FIG. 4D illustrates removal of the surgical instrument 364 when the instrument manipulator 700 in a fully retracted position, The surgical instrument 364 can be removed from the instrument manipulator 700 by detaching the sterile adapter 680 from the instrument manipulator 700. To minimize the risk of injury to the patient or damage to the central unit 400 or the surgical instrument 364, it may be beneficial to remove the sterile adapter 680 from the housing 710 once the housing 710 is in the fully retracted position (or, in some cases, prior to the housing being in the fully retracted position, such as, at a set distance prior to the housing being in the fully retracted position). When the sterile adapter 680 is detached from the housing 710 of the instrument manipulator 700, the surgical instrument 364 can be configured to straighten (as is illustrated with the closer instrument shown in FIG. 4D). This can allow the surgical instrument to be safely removed from an insertion device 210 (which can include one or more lumens or channels for guiding the surgical instruments).

Additional Approaches for Emergency Release

In some cases, emergency release can be activated the user (for instance, responsive to a press of the button 770) and continue being engaged without further input from the user. For instance, the emergency release can include a ratchet, clutch, or the like.

Any of the emergency releases described herein can be modified to accommodate various robotic surgery systems. Such systems include, for example, a multi-arm (such as, a three-arm) robotic surgery system. In some cases, the emergency release can be activated by pushing the housing of an instrument manipulator (such as, in a direction away from the surgical site). This approach can be applicable to a robotic surgery system in which instruments are loaded from the side (such as, at an angle to the vertical direction). The emergency release can be activated responsive to the housing of an instrument manipulator being pushed at a predefined force threshold. This may prevent unintended or accidental activation of the emergency release. For example, the emergency release can be configured so that the force feedback created by operating the surgical instrument at the surgical site does not result in activation of the emergency release. The predefined force threshold can be selected so that an unreasonable amount of force to activate the emergency release is not required (thereby allowing the user to activate the emergency release without applying undue force). In some instances, the predefined force threshold can be about 100 N or less.

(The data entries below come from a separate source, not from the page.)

(** * MIGraphX: reshape shape inference, reduction fusion and kernel compilation

    A shallow embedding of
      - [op::reshape] (src/include/migraphx/op/reshape.hpp),
      - [group_by] (migraphx/algorithm.hpp),
      - the [prepare_reduce] pass (src/targets/gpu/prepare_reduce.cpp),
      - the [compile_ops] pass (src/targets/gpu/compile_ops.cpp),
      - [miopen_convolution::finalize] (gpu/convolution.hpp),
    together with the properties the specification states about them. *)

From Stdlib Require Import String Ascii DecimalString.
From Stdlib Require Import ZArith List Bool Lia Arith PeanoNat Permutation.
Import ListNotations.

Local Open Scope string_scope.
Local Open Scope list_scope.
Local Open Scope Z_scope.

(* ================================================================== *)
(** * Machine integers *)
(* ================================================================== *)

(** [std::size_t] is a 64-bit unsigned integer: a [Z] in [0, 2^64) whose
    arithmetic wraps around. *)
Definition size_t_modulus : Z := 2 ^ 64.

Definition wrap (z : Z) : Z := z mod size_t_modulus.

Definition mul_size_t (a b : Z) : Z := wrap (a * b).

(** Conversion [int64_t -> std::size_t]. *)
Definition to_size_t (z : Z) : Z := wrap z.

(** Conversion [std::size_t -> int64_t] (two's complement). *)
Definition to_int64 (z : Z) : Z :=
  let w := wrap z in if w <? 2 ^ 63 then w else w - 2 ^ 64.

Definition in_int64 (z : Z) : bool := (- 2 ^ 63 <=? z) && (z <? 2 ^ 63).

(** Conversion to [int] (32 bits, two's complement). *)
Definition to_int32 (z : Z) : Z :=
  let w := z mod 2 ^ 32 in if w <? 2 ^ 31 then w else w - 2 ^ 32.

Definition is_size_t (z : Z) : Prop := 0 <= z < size_t_modulus.

(** Product of a range with [std::size_t] accumulator. *)
Definition product_size_t (l : list Z) : Z :=
  fold_left mul_size_t l 1.

(** Mathematical product. *)
Definition product (l : list Z) : Z := fold_right Z.mul 1 l.

(* ================================================================== *)
(** * Results of fallible code *)
(* ================================================================== *)

(** A call returns a value, throws ([MIGRAPHX_THROW]) or has no defined
    behaviour in C++ (an access out of range, a division by zero). *)
Inductive outcome (A : Type) : Type :=
| Ok (a : A)
| Throw (msg : string)
| Undefined.

Arguments Ok {A} a.
Arguments Throw {A} msg.
Arguments Undefined {A}.

Definition bind {A B : Type} (x : outcome A) (f : A -> outcome B) : outcome B :=
  match x with
  | Ok a => f a
  | Throw msg => Throw msg
  | Undefined => Undefined
  end.

Notation "x <- c ;; k" := (bind c (fun x => k))
  (at level 61, c at next level, right associativity).

(** [v[i]] on a [std::vector]: out of range is undefined behaviour. *)
Definition at_index {A : Type} (v : list A) (i : nat) : outcome A :=
  match nth_error v i with
  | Some a => Ok a
  | None => Undefined
  end.

(* ================================================================== *)
(** * Shapes *)
(* ================================================================== *)

Inductive type_t : Type :=
| bool_type | half_type | float_type | double_type
| uint8_type | int8_type | int32_type | int64_type | tuple_type.

Record dynamic_dimension : Type := mk_dd {
  dd_min : Z;
  dd_max : Z;
  dd_optimals : list Z
}.

Definition is_fixed (dd : dynamic_dimension) : bool := dd_min dd =? dd_max dd.

(** Modelled from the spec: the [shape] class (migraphx/shape.hpp) is not
    among the sources.  Section 3 of the specification: a shape is an
    element-type tag and an ordered sequence of dimensions, each fixed or
    dynamic; a static shape carries one stride per dimension; the output
    of a fused instruction is a tuple of shapes. *)
#[warnings="-register-all"]
Inductive shape : Type :=
| shape_static (t : type_t) (lens : list Z) (strides : list Z)
| shape_dynamic (t : type_t) (dds : list dynamic_dimension)
| shape_tuple (subs : list shape).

In some implementations, the emergency release mechanism can be activated by operating an instrument, which can be a custom instrument. For instance, the instrument can be inserted into a channel in the central unit and be configured to engage with the first actuator (such as, include a nut to engage with the leadscrew to detach the instrument manipulator from the leadscrew by turning the instrument). The instrument can be configured so that upon operation of the instrument, the housing of an instrument manipulator moves away from the surgical site. In some cases, the instrument can be operated by pushing and pulling the instrument, turning the instrument, pumping the instrument, activating one or more gears, or the like once the instrument is engaged with the first actuator. In some variations, the instrument can be operated by rotating the instrument once the instrument is engaged with the first actuator. The instrument can be engaged to the first actuator via an access located on an exterior surface of the housing of the instrument manipulator. For example, the access can be located in the area behind the instrument manipulator.

In some implementations, the one or more surgical instruments can be configured to automatically detach from the one or more instrument manipulators upon the one or more instrument manipulators reaching a particular location or position away from the surgical site. Such automatic detachment can occur subsequent to manual retraction caused by emergency release. The point at which the one or more surgical instruments automatically disengage from the surgical manipulator will invariably depend on the characteristics or configuration of the robotic surgery system. For instance, the one or more instruments can be configured to automatically detach responsive to the one or more instrument manipulators reaching the stopper, as described herein. In robotic surgery system in which one or more instruments are loaded from the side, the location of automatic detachment of the one or more instruments can be a particular depth to which the one or more instrument has been retracted. Detaching the one or more surgical instruments from the surgical manipulator can cause the one or more surgical instruments to straighten, as described herein.

Sterile Barrier

The instrument manipulator 700 can include one or more instrument interfaces 420, as shown in FIG. 5A. One or more sterile adapters 680 can be removably attached to the instrument interfaces 420 (as illustrated in FIG. 5B), and one or more instruments 364 can be supported by the sterile adapter(s) 680 mounted on the instrument interface(s) 420. For example, when a single sterile adapter 680 is used to attach to the instrument interfaces 420, the sterile adapter 680 can be configured to (for example, sized and shaped) to coincide or substantially coincide with the size and shape of the instrument interfaces 420. Sterile adapter 680 can have the same or substantially similar length and width as the instrument interface 420. It may be beneficial to establish and maintain sterility of one or more components of the instrument manipulator 700, such as of the instrument interface(s) 420.

To this end, the central unit 400 can be covered with a sterile barrier that can include a coupler 610 (shown in FIG. 5B) configured to be positioned on the bottom surface of the central unit 400. The coupler 610 can be shaped as a tray and be removably attached to the bottom surface (such as, by using one or more fasteners, which can be magnetic). Additional details of maintaining sterility of the components or the robotic surgery system are disclosed in U.S. Pat. No. 10,881,477, the entire disclose of which is incorporated by reference and should be considered part of this specification.

As shown in FIG. 5B, the coupler 610 can include one or more openings (sometimes referred to as windows) to expose the one or more instrument interfaces 420 of the instrument manipulators 700. The openings (shown as 695 in FIG. 5A) can be moveable to facilitate the linear movement of the one or more instrument manipulators 700 as described herein. To maintain sterility of the one or more surgical instruments (such as, preventing any part of a surgical instrument from coming into contact with a non-sterile bottom surface of the central unit 400), the openings can include flexible portions 690 (sometimes referred to as bellows), which can expand and compress to facilitate movement of the instrument manipulators 700.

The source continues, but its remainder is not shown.